The USJ now admits women as Individual Members and the CRJ is no longer violating the USJ By-laws. Even though the USJ revoked the CRJ's trademark license, the CRJ continues to be a Local Organization Member of the USJ and the USJ has approved awarding its highest awards to members of the CRJ. The CRJ's use of the mark "Jaycees" is not likely to cause public confusion since the CRJ remains a member of the USJ. The public interest in preventing trademark infringement and in preventing market confusion is outweighed in this case by the government interest in preventing invidious discrimination. Therefore, the court will grant summary judgment for defendant on plaintiff's complaint.
Jurisdiction Over Counterclaims
Defendant CRJ's counterclaims allege claims of illegal discrimination under the public accommodation laws in Chapter 601A of the Iowa Code and Chapter 69 of the Cedar Rapids Municipal Code. Section 601 A. 16 provides that a person claiming to be aggrieved by a discriminatory practice must initially seek administrative relief by filing a timely complaint with the Iowa Civil Rights Commission. Iowa Code § 601 A. 16 (1981). A complainant may subsequently commence an action for relief in the district court if the complaint was timely filed and has been on file with the commission for at least 120 days and the commission has issued a release to the complainant. Iowa Code § 601A.16(1) (1981). A release shall not be issued if the Iowa Civil Rights Commission has served notice of hearing upon the respondent. Iowa Code § 601A.16(2) (1981). Defendant has not received a release to sue from the commission because the commission issued a notice of hearing. In addition, because defendant filed its complaint with the Iowa Civil Rights Commission, it is prohibited from proceeding under Chapter 69 of the Cedar Rapids Municipal Code. Iowa Code § 601 A. 19 (1981).

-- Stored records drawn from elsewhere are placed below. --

Definition fd_alloc (t : table) (n fl : Z) : outcome (Z * table) :=
  if n =? 0 then Ok (-1, t)
  else
    fd ← free_fd t;
    if fd =? -1 then Ok (-1, t)
    else t ← zset t fd (new_entry n fl); Ok (fd, t).

Definition fd_alloc_at (t : table) (fd n fl : Z) : outcome (Z * table) :=
  if (fd <? 0) || (FD_TABLE_MAX <=? fd) || (n =? 0) then Ok (-1, t)
  else t ← zset t fd (new_entry n fl); Ok (fd, t).

(** The common guard: NULL is [None]. *)
Definition fd_get (t : table) (fd : Z) : outcome (option fd_entry_t) :=
  if (fd <? 0) || (FD_TABLE_MAX <=? fd) then Ok None
  else e ← zget t fd; Ok (if node e =? 0 then None else Some e).

Definition fd_close (t : table) (fd : Z) : outcome (Z * table) :=
  e ← fd_get t fd;
  match e with
  | None => Ok (-1, t)
  | Some _ => t ← zset t fd zero_entry; Ok (0, t)
  end.

Definition fd_dup (t : table) (fd : Z) : outcome (Z * table) :=
  e ← fd_get t fd;
  match e with
  | None => Ok (-1, t)
  | Some e =>
      newfd ← free_fd t;
      if newfd =? -1 then Ok (-1, t)
      else
        t ← zset t newfd e;
        e ← zget t fd;
        e ← more_refs e;
        t ← zset t fd e;
        Ok (newfd, t)
  end.

Definition fd_dup2 (t : table) (oldfd newfd : Z) : outcome (Z * table) :=
  e ← fd_get t oldfd;
  match e with
  | None => Ok (-1, t)
  | Some _ =>
      if (newfd <? 0) || (FD_TABLE_MAX <=? newfd) then Ok (-1, t)
      else if oldfd =? newfd then Ok (newfd, t)
      else
        '(_, t) ← fd_close t newfd;
        e ← zget t oldfd;
        t ← zset t newfd e;
        e ← zget t oldfd;
        e ← more_refs e;
        t ← zset t oldfd e;
        Ok (newfd, t)
  end.

Section FdTable.
Context {H : Type} `{RA : Reallocator H}.
Context (garbage : Z → Z → Z).
Abbreviation fs := (@Vfs.fs H).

Since defendant has failed to exhaust its administrative remedies, the court lacks jurisdiction over defendant's counterclaims. See Burlington Northern, Inc. v. Chicago and Northwestern Transportation Co., 649 F.2d 556, 558-59 (8th Cir.1981). Therefore, defendant's counterclaims will be dismissed without prejudice. See McCarney v. Ford Motor Co., 657 F.2d 230, 234 (8th Cir.1981).
It is therefore
1. Motion to certify question denied.
2. Summary judgment granted for defendant on plaintiff's complaint.
3. Defendant's counterclaims dismissed without prejudice.